After locating "Definition ex_fork : Store" in the listing below, copy that line and each one after it exactly, ending with the line that has "is_ok (produce_block 2".

==*==

(* ===== verification/Examples.v ===== *)
(** * Concrete runs of the fork-choice store and the engine

    A genesis store with three validators under a stand-in hash, a block produced
    on it and imported by a peer, and votes on them: the hypotheses of the
    theorems on the store, on production and on the engine hold there. *)

From stdpp Require Import base numbers list gmap strings sorting.
From Stdlib Require Import Strings.Byte ZArith Lia.
From S2P Require Import Prelude Config Types Bitfields Merkle Codec Slot Containers State Stf Justif StfInv Ancestry Ghost Store StoreInv Production ProductionInv Engine EngineInv.

(** The stand-in hash of [Merkle] with its last byte set, so that no root is
    all zero. *)
Definition marked_sha256 : Sha256 := fun input =>
  chunk_pad (take 31 (as_slice (toy_sha256 input)) ++ [x01]).

#[local] Existing Instance marked_sha256.
#[local] Existing Instance order_forward.
#[local] Existing Instance order_forward_laws.

Lemma marked_nonzero input : sha256 input <> bv_zero 32.
Proof.
  intros H. apply (f_equal (fun v => as_slice v !! 31%nat)) in H. unfold sha256, marked_sha256 in H. cbn [as_slice chunk_pad] in H.
  assert (Hl : length (take 31 (as_slice (toy_sha256 input))) = 31%nat).
  { rewrite length_take. pose proof (bv_len (toy_sha256 input)) as Hb. unfold len in Hb. lia. }
  rewrite lookup_take_lt, lookup_app_l, lookup_app_r in H by (rewrite ?length_app, ?Hl; simpl; lia).
  rewrite Hl in H. by vm_compute in H.
Qed.

Lemma block_root_nonzero (b : Block) : hash_tree_root b <> bv_zero 32.
Proof.
  unfold hash_tree_root, Block_HashTreeRoot. rewrite merkleize_tree_root by done. apply marked_nonzero.
Qed.

Definition ex_validators : list Validator := example_validators.
Definition ex_state : State := genesis_state 0 ex_validators.
Definition ex_anchor : Block := genesis_anchor_block ex_state.
Definition ex_store : Store := match from_anchor ex_state ex_anchor with Ok s => s | _ => Store_default end.

Lemma ex_store_run : from_anchor ex_state ex_anchor = Ok ex_store.
Proof.
  unfold ex_store. assert (H : match from_anchor ex_state ex_anchor with Ok _ => true | _ => false end = true)
    by (vm_compute; reflexivity).
  by destruct (from_anchor ex_state ex_anchor).
Qed.

Lemma ex_started : started (hash_tree_root ex_anchor) ex_validators ex_store.
Proof. apply (started_genesis 0); [done|by repeat constructor|done|apply ex_store_run]. Qed.

Lemma ex_anchor_tracked : s_blocks ex_store !! hash_tree_root ex_anchor = Some ex_anchor.
Proof. exact (from_anchor_block _ _ _ ex_store_run). Qed.

Lemma ex_no_cycle ab : s_blocks ex_store !! hash_tree_root ex_anchor = Some ab -> b_parent_root ab <> hash_tree_root ex_anchor.
Proof.
  intros H. rewrite ex_anchor_tracked in H. injection H as <-. apply not_eq_sym. exact (block_root_nonzero ex_anchor).
Qed.

Lemma ex_fresh : anchor_parent_fresh ex_store (hash_tree_root ex_anchor).
Proof. intros ab b Hab _. rewrite ex_anchor_tracked in Hab. injection Hab as <-. exact (block_root_nonzero b). Qed.

Lemma ex_inv : store_inv (hash_tree_root ex_anchor) ex_validators ex_store.
Proof. apply started_inv; [apply ex_started|apply ex_no_cycle]. Qed.

(** ** The store *)

(** Validator 1 votes for the anchor in slot 1. *)
Definition ex_checkpoint : Checkpoint := mkCheckpoint (hash_tree_root ex_anchor) 0.
Definition ex_vote : SignedAttestation :=
  mkSignedAttestation (mkAttestation 1 (mkAttestationData 1 ex_checkpoint ex_checkpoint ex_checkpoint)) (bv_zero 3116).

Lemma ex_vote_wf : ssz_wf ex_vote.
Proof. by repeat split. Qed.

Lemma tick_interval_spec_witness :
  exists s', tick_interval false (set_time 1 ex_store) = (Ok tt, s') /\ s_time s' = 2.
Proof.
  pose proof (tick_interval_spec (hash_tree_root ex_anchor) ex_validators (set_time 1 ex_store) false
                (set_time_inv _ _ _ 1 ex_inv eq_refl)) as H.
  change (s_time (set_time 1 ex_store)) with 1 in H. change (1 + 1 <? u64_bound) with true in H. cbv iota in H.
  destruct H as (s' & Ht & _ & H). change ((1 + 1) mod 4) with 2 in H. cbv iota zeta in H. destruct H as (h & Hs & _).
  exists s'. split; [exact Ht|]. rewrite Hs. reflexivity.
Defined.

Lemma safe_target_supermajority_witness :
  exists s' origin, update_safe_target ex_store = (Ok tt, s') /\ ancestor (s_blocks ex_store) origin (s_safe_target s').
Proof.
  destruct (safe_target_supermajority (hash_tree_root ex_anchor) ex_validators ex_store ex_inv)
    as (s' & origin & H1 & _ & _ & _ & H2 & _).
  exists s', origin. exact (conj H1 H2).
Defined.

Lemma ex_vote_accepted : (process_attestation ex_vote false ex_store).1 = Ok true.
Proof. vm_compute. reflexivity. Qed.

Lemma process_attestation_spec_witness :
  s_latest_new_votes (process_attestation ex_vote false ex_store).2 !! 1 = Some ex_vote.
Proof.
  pose proof (process_attestation_spec (hash_tree_root ex_anchor) ex_validators ex_store ex_vote false ex_inv ex_vote_wf) as H.
  pose proof ex_vote_accepted as Hr. destruct (process_attestation ex_vote false ex_store) as [r s']. cbn [fst snd] in *. subst r.
  destruct H as (_ & _ & _ & _ & _ & _ & _ & H).
  assert (Hn : s_latest_new_votes ex_store !! 1 = None) by (vm_compute; reflexivity).
  change (att_validator_id (sa_message ex_vote)) with 1 in H. rewrite Hn in H. exact H.
Defined.

Lemma get_vote_target_spec_witness :
  exists cp, get_vote_target ex_store = Ok cp /\ ancestor (s_blocks ex_store) (cp_root cp) (s_head ex_store).
Proof.
  destruct (get_vote_target_spec (hash_tree_root ex_anchor) ex_validators ex_store ex_inv) as (cp & b & H1 & _ & _ & H2 & _).
  exists cp. exact (conj H1 H2).
Defined.

(** ** Production *)

Definition is_ok {E A} (c : Outcome E A) : bool := match c with Ok _ => true | _ => false end.

Lemma ex_produced : is_ok (produce_block 1 1 ex_store).1 = true.
Proof. vm_compute. reflexivity. Qed.

Lemma produce_block_spec_witness :
  exists pb s', produce_block 1 1 ex_store = (Ok pb, s') /\ store_inv (hash_tree_root ex_anchor) ex_validators s' /\
    is_Some (s_blocks s' !! pb_root pb).
Proof.
  pose proof (produce_block_spec (hash_tree_root ex_anchor) ex_validators ex_store 1 1 ex_inv ex_fresh eq_refl eq_refl) as H.
  pose proof ex_produced as Hr. destruct (produce_block 1 1 ex_store) as [[pb|e| |] s'];
    [|discriminate Hr|discriminate Hr|discriminate Hr]. destruct H as (H1 & H2 & _).
  exists pb, s'. exact (conj eq_refl (conj H1 H2)).
Defined.

Lemma produce_attestation_vote_spec_witness :
  exists pv s', produce_attestation_vote 1 ex_store = (Ok pv, s') /\ ad_source (pv_vote pv) = s_latest_justified ex_store.
Proof.
  destruct (produce_attestation_vote_spec (hash_tree_root ex_anchor) ex_validators ex_store 1 ex_inv)
    as (pv & s' & H1 & _ & _ & H2 & _).
  exists pv, s'. exact (conj H1 H2).
Defined.

(** ** The engine *)

(** A verifier that accepts everything. *)
Definition ex_verifier : Verifier unit := fun _ _ _ _ => inl tt.

Lemma verify_positional_spec_witness :
  signature_valid ex_verifier ex_validators (sa_message ex_vote) (bv_zero 3116).
Proof.
  pose proof (verify_positional_spec [] (sa_message ex_vote) [bv_zero 3116] ex_validators ex_verifier
                ltac:(apply Forall_singleton; exact ex_vote_wf)) as H.
  assert (Hr : is_ok (verify_positional [] (sa_message ex_vote) [bv_zero 3116] ex_validators ex_verifier) = true)
    by (vm_compute; reflexivity).
  destruct (verify_positional _ _ _ _ _) as [u|e| |]; [|discriminate Hr|discriminate Hr|discriminate Hr].
  destruct H as [_ H]. exact (H 0%nat (sa_message ex_vote) (bv_zero 3116) eq_refl eq_refl).
Defined.

Definition block_of (r : Outcome ForkchoiceError ProducedBlock * Store) : Block :=
  match r.1 with Ok pb => pb_block pb | _ => ex_anchor end.
Definition ex_block : Block := block_of (produce_block 1 1 ex_store).
Definition ex_signed : SignedBlockWithAttestation :=
  mkSignedBlockWithAttestation (mkBlockWithAttestation ex_block (sa_message ex_vote)) (mkBlockSignatures []).

Lemma ex_block_run : exists pb s', produce_block 1 1 ex_store = (Ok pb, s') /\ ex_block = pb_block pb.
Proof.
  unfold ex_block. pose proof ex_produced as Hr. destruct (produce_block 1 1 ex_store) as [[pb|e| |] s']; try discriminate Hr.
  by exists pb, s'.
Qed.

Lemma ex_block_fields :
  b_slot ex_block = 1 /\ b_proposer_index ex_block = 1 /\ bb_attestations (b_body ex_block) = [].
Proof. vm_compute. done. Qed.

Lemma ex_signed_wf : ssz_wf ex_signed.
Proof.
  destruct ex_block_fields as (H1 & H2 & H3). split; [split|done]; [|apply ex_vote_wf]. simpl.
  unfold ssz_wf, Block_SszWf, ssz_wf, BlockBody_SszWf, u64_SszWf. rewrite H1, H2, H3. by repeat split.
Qed.

Definition accepted {E} (c : Outcome E (BlockImportResult unit * option PersistPlan)) : bool :=
  match c with Ok (BlockAccepted _ _ _ _, _) => true | _ => false end.

Lemma ex_imported : accepted (import_block_capturing_inner None ex_signed Enforce ex_store).1 = true.
Proof. vm_compute. reflexivity. Qed.

Lemma import_block_spec_witness :
  s_blocks (import_block_capturing_inner (CryptoError:=unit) None ex_signed Enforce ex_store).2
  = <[hash_tree_root (bwa_block (sb_message ex_signed)) := bwa_block (sb_message ex_signed)]> (s_blocks ex_store).
Proof.
  pose proof (import_block_spec (CryptoError:=unit) (hash_tree_root ex_anchor) ex_validators ex_store None ex_signed Enforce ex_inv ex_fresh
                ex_signed_wf) as H.
  pose proof ex_imported as Hr. destruct (import_block_capturing_inner None ex_signed Enforce ex_store) as [[[[]  plan]|e| |] s'];
    try discriminate Hr. destruct H as (_ & _ & _ & hs & post & hb & _ & _ & _ & _ & _ & H & _). exact H.
Defined.

Lemma ex_block_new : s_blocks ex_store !! hash_tree_root ex_block = None.
Proof.
  assert (H : bool_decide (is_Some (s_blocks ex_store !! hash_tree_root ex_block)) = false) by (vm_compute; reflexivity).
  apply bool_decide_eq_false in H. by apply eq_None_not_Some.
Qed.

Lemma ex_parent_state pb s' :
  produce_block 1 1 ex_store = (Ok pb, s') -> exists hs, s_states ex_store !! pb_parent_root pb = Some hs /\ pb_root pb = hash_tree_root (pb_block pb).
Proof.
  intros Hp. destruct (produce_block_cases _ _ ex_store 1 1 ex_inv ex_fresh eq_refl eq_refl)
    as (h & _ & _ & [[e He]|(hs & votes & post & s0 & He & _ & _ & Hhs & _)]); rewrite He in Hp; [discriminate Hp|].
  injection Hp as <- _. exists hs. cbn [pb_parent_root pb_root pb_block]. split; [exact Hhs|reflexivity].
Qed.


Definition ex_history : list entry :=
  [CallTick false; CallImportAttestation ex_vote; CallProduceUnsigned 1 1; CallImportSynced ex_signed; CallProduceVote 1].

Lemma engine_histories_safe_witness :
  exists s, run_entries (CryptoError:=unit) (Some ex_verifier) ex_history ex_store = (true, s) /\
    store_inv (hash_tree_root ex_anchor) ex_validators s.
Proof.
  assert (Hwf : Forall entry_wf ex_history).
  { unfold ex_history. repeat (apply Forall_cons; split); [exact I|exact ex_vote_wf|split; reflexivity|exact ex_signed_wf|reflexivity|apply Forall_nil; exact I]. }
  pose proof (engine_histories_safe (CryptoError:=unit) (hash_tree_root ex_anchor) ex_validators ex_store (Some ex_verifier) ex_history
                ex_started ex_fresh ex_no_cycle Hwf) as H.
  destruct (run_entries (Some ex_verifier) ex_history ex_store) as [r s]. destruct H as (H1 & H2 & _). subst r.
  exists s. exact (conj eq_refl H2).
Defined.

(** ** Two behaviours of the vote pools *)

Definition ex_vote_at (v : ValidatorIndex) (slot : Slot) (head target : Checkpoint) : SignedAttestation :=
  mkSignedAttestation (mkAttestation v (mkAttestationData slot head target ex_checkpoint)) (bv_zero 3116).

(** A known vote can be replaced by an older one: the gossip branch compares a
    vote only with the pending pool, and the promotion overwrites.  Validator 1
    has a known vote of slot 3 from a block; a vote of slot 1 arriving by gossip
    afterwards is accepted, and promoting the pending votes leaves slot 1. *)
Theorem known_vote_regresses :
  let s0 := set_time 12 ex_store in
  let s1 := (process_attestation (ex_vote_at 1 3 ex_checkpoint ex_checkpoint) true s0).2 in
  let gossip := process_attestation (ex_vote_at 1 1 ex_checkpoint ex_checkpoint) false s1 in
  let s3 := (accept_new_votes gossip.2).2 in
  vote_slot <$> s_latest_known_votes s1 !! 1 = Some 3 /\ gossip.1 = Ok true /\
  vote_slot <$> s_latest_known_votes s3 !! 1 = Some 1.
Proof. vm_compute. done. Qed.

(** One accepted vote can stop block production: here the target is a tracked
    block of slot 5, the store proposes at slot 2, and every production that has
    the vote in its pool fails, because the vote passes the filter of
    [collect_includable_votes] and [process_attestations] rejects the candidate. *)
Definition ex_future : Outcome ForkchoiceError ProducedBlock * Store := produce_block 5 2 ex_store.
Definition ex_fork : Store := (import_block_capturing_inner (CryptoError:=unit) None ex_signed Enforce ex_future.2).2.
Definition ex_future_cp : Checkpoint := mkCheckpoint (hash_tree_root (block_of ex_future)) 5.
Definition ex_near_cp : Checkpoint := mkCheckpoint (hash_tree_root ex_block) 1.

Definition is_target_out_of_range {A} (c : Outcome ForkchoiceError A) (slot : Slot) : bool :=
  match c with Err (FcStateTransition (AttestationSlotOutOfRange AttTarget s _)) => s =? slot | _ => false end.

Theorem future_target_vote_blocks_production :
  let s1 := (process_attestation (ex_vote_at 0 1 ex_near_cp ex_checkpoint) true ex_fork).2 in
  let s2 := (process_attestation (ex_vote_at 1 1 ex_near_cp ex_checkpoint) true s1).2 in
  let vote := process_attestation (ex_vote_at 2 1 ex_future_cp ex_future_cp) true s2 in
  is_ok (produce_block 2 2 s2).1 = true /\ vote.1 = Ok true /\
  is_target_out_of_range (produce_block 2 2 vote.2).1 5 = true.
Proof. vm_compute. done. Qed.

==*==

• **RESULT OF THE EXERCISE**
Definition ex_fork : Store := (import_block_capturing_inner (CryptoError:=unit) None ex_signed Enforce ex_future.2).2.
Definition ex_future_cp : Checkpoint := mkCheckpoint (hash_tree_root (block_of ex_future)) 5.
Definition ex_near_cp : Checkpoint := mkCheckpoint (hash_tree_root ex_block) 1.

Definition is_target_out_of_range {A} (c : Outcome ForkchoiceError A) (slot : Slot) : bool :=
  match c with Err (FcStateTransition (AttestationSlotOutOfRange AttTarget s _)) => s =? slot | _ => false end.

Theorem future_target_vote_blocks_production :
  let s1 := (process_attestation (ex_vote_at 0 1 ex_near_cp ex_checkpoint) true ex_fork).2 in
  let s2 := (process_attestation (ex_vote_at 1 1 ex_near_cp ex_checkpoint) true s1).2 in
  let vote := process_attestation (ex_vote_at 2 1 ex_future_cp ex_future_cp) true s2 in
  is_ok (produce_block 2 2 s2).1 = true /\ vote.1 = Ok true /\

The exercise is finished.